I can imagine Shutong seeing these After that, I can imagine her surprise, her nervousness, her anger, her disbelief and incomprehension. I know that she must have thought a lot, because she is patient, can sit so calmly opposite me, can talk with me peacefully, can quietly wait for me to read this note until the last page

If I am Shu Tong, I can't do it If these things also happen in this novel, as a person, and put into the role of Shu Tong, I will throw this notebook on the face of Murong Yuanyuan's brother when I meet him. Even if it is tolerable at that time, I will do so after Murong Yuanyuan's brother acquiesces that he has noticed his sister's abnormal love tendency for a long time >But Shu Tong is not. She is always calm. She always tries to suppress her real feelings, not only because she has a position as a teacher, as an educator, but also because she has a position as a friend. She is more likely to think and digest her unexpected findings from my position. Otherwise, she can be impulsive. She doesn't need to be with me at all You are welcome

I put down my notebook. At this time, there are not many guests in the restaurant. Looking at Shu Tong who is still sitting quietly opposite me and looking at me, I said with a bitter smile: ”thank you”

Shu Tong who sat there for at least an hour and didn't insert a word said the same way: ”thank me what?”

”A lot,” I said with a laugh. ”Perhaps the most important thing to thank you is that you slapped me in the face when you didn't meet?”

Shutong shook his head and didn't answer.

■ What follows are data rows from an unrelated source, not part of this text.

(** ** The handshake *)
Definition table_ok (t : sockets_t) : Prop :=
  length t = 8%nat /\ Forall (fun s => length (sk_buffer s) = 4096%nat) t.

Definition has_free (t : sockets_t) : Prop := exists k s, t !! k = Some s /\ sk_used s = 0.

Lemma free_slot t :
  table_ok t -> has_free t ->
  exists k, find_slot (fun s => negb (c_true (sk_used s))) t = Some k /\ (k < 8)%nat /\
    length (sk_buffer (t !!! k)) = 4096%nat.
Proof.
  intros [Hl Hb] (k & s & Hk & Hu). destruct (find_slot (fun s => negb (c_true (sk_used s))) t) as [n|] eqn:E.
  - exists n. apply find_slot_Some in E as (x & Hx & _ & _). split; [done|].
    pose proof (lookup_lt_Some _ _ _ Hx) as Hlt. split; [lia|].
    rewrite (list_lookup_total_correct _ _ _ Hx). by eapply Forall_lookup_1 in Hb.
  - rewrite find_slot_None in E. specialize (E k s Hk). rewrite Hu in E. done.
Qed.

Lemma valid_insert t n s :
  length t = 8%nat -> (n < 8)%nat -> c_true (sk_used s) = true ->
  valid_id (<[n := s]> t) (Z.of_nat n) = true /\ slot_of (<[n := s]> t) (Z.of_nat n) = s.
Proof.
  intros Hl Hn Hs. unfold valid_id, slot_of, NET_SOCKET_CAPACITY. rewrite Nat2Z.id.
  rewrite list_lookup_insert_eq by lia. rewrite Hs, (proj2 (Z.leb_le _ _)), (proj2 (Z.ltb_lt _ _)) by lia.
  split; [done|]. apply list_lookup_total_correct, list_lookup_insert_eq. lia.
Qed.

He got up and bought two more Coke with ice. He handed me a glass of coke. He held a glass of coke in his own hands and banged it with a straw for a long time, as if he was thinking about something. He didn't look up and ask me, ”when did you notice that?”

Shutong asked me without a clue. I subconsciously wanted to pretend to be confused. I could see her clear and serious eyes. I felt that I wanted to avoid myself was so shameful. Now, do I have to continue to pretend? When do I want to continue to deceive myself?